New England Journal of Medicine
A year ago, public health officials were scrambling to figure out why people across the country were suddenly coming down with life-threatening cases of meningitis.
The outbreak eventually was traced back to contaminated steroids produced by the New England Compounding Center. All told, 751 people contracted fungal meningitis and other infections from the tainted shots; 64 died.
And it's not over. Some people are still undergoing treatment, and others who thought they were cured have relapsed and are once again fighting infection.
To get up to date, Shots talked with Dr. Thomas Kerkering, section chief for infectious disease at the Carilion Clinic in Roanoke, Va., a hospital where 36 patients have been treated. Two of them had strokes and died almost immediately. A third person died after 101 days of treatment.
Kerkering, an expert on fungal infections, was a co-author of one of two papers published in last week's New England Journal of Medicine on the outbreak. This is an edited version of the conversation.
It's startling to hear that some people are still being treated for these infections a year later. Why does it last so long?

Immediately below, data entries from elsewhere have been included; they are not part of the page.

(** * GoSearch: ingestion and search-serving pipeline

    A shallow embedding of the scraper (extractSearchTerms, alreadyProcessed,
    markAsProcessed, StartScraping, tryScrapeInLanguages, buildWikipediaURL,
    scrapeWikipedia, savePageToDBWithLang) and of the search backend
    (searchPagesInEs, syncPagesToElasticsearch), with the properties the
    specification states about them.

    Modelling conventions.
    - Go strings are [string] (byte sequences).  Case mapping and white space
      follow Go on the ASCII range; bytes above 127 are left alone by
      [ToLower] and are never white space.
    - A Go slice is [slice A = option (list A)]: [None] is the nil slice that
      [var s []T] declares, [append] always yields a non-nil slice.
    - A Go [error] is [option string] ([None] is nil), carrying its message.
    - The world (tables of the relational store, the search index, the
      history of every external interaction) is threaded explicitly through
      the state monad [M].  Whatever the program cannot decide itself (what a
      web request returns, whether a database or search-engine call fails,
      what time it is, what a file contains) is read from an [Environment],
      an oracle that may depend on the whole history so far. *)

From Stdlib Require Import ZArith NArith Ascii.
From stdpp Require Import base option list strings gmap pretty.

Local Open Scope Z_scope.

(** ** Go strings *)

Module GoStrings.

Definition dquote : ascii := Ascii.ascii_of_nat 34.
Definition newline : ascii := Ascii.ascii_of_nat 10.
Definition creturn : ascii := Ascii.ascii_of_nat 13.
Definition space : ascii := Ascii.ascii_of_nat 32.
Definition underscore : ascii := Ascii.ascii_of_nat 95.
Definition percent : ascii := Ascii.ascii_of_nat 37.
Definition backslash : ascii := Ascii.ascii_of_nat 92.

Definition is_empty (s : string) : bool :=
  match s with EmptyString => true | String _ _ => false end.

Fixpoint chars (s : string) : list ascii :=
  match s with
  | EmptyString => []
  | String c s' => c :: chars s'
  end.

Fungal infections are hard to treat. That's due to the drugs we have, the mechanisms of how the drugs work on the fungus, and our own immune systems. Then there aren't drugs that reach high levels in the central nervous system. And the central nervous system is a much more severe place to be infected than the lungs, for example.
You've been monitoring patients' spinal fluid to see if they're getting better. How do you know when to stop?
We made the decision that we would treat for 30 more days after the spinal fluid was normal, and then to follow up we would do lumbar punctures at one month, three months and six months after completing therapy. We have a few more patients who are awaiting their six month lumbar puncture in November. And we still have two patients on therapy a year later.
One of your patients was treated for 99 days and looked fine. Then more fungus showed up, and she had four more months of intravenous medication. She's not the only patient nationwide who has relapsed. Do you know why?
Not yet. Did they have a second form of fungus, or does the organism just hang out in places that the medication didn't get to and we didn't treat enough? I don't know if any of us have the answers.
A lot of these people were in the hospital for weeks, and then on IV drugs at home. It sounds like it's been rough.
I don't think the public has an idea of all the things that the patients went through. Of course they had headaches and fevers and didn't feel well at all at first. But then some did have strokes. They needed rehabilitation and physical therapy for that. Some of them developed something that we call arachnoiditis. That leads to urinary retention and a whole lot of back pain. The patients were pretty miserable.
And remember these patients all had back problems to begin with. Then they got their shots and they get fungus and we treat them through all that misery, and they get back to where they were originally — they still have back pain. Some have gone on to have surgery and have done very well and have not relapsed. The patients were really troupers on this.
Are there lessons from this experience for those of us who didn't have to endure it?
Challenge is too harsh a word, but patients need to ask their doctors, do I really need this? Even with modern medicine, nothing is risk-free.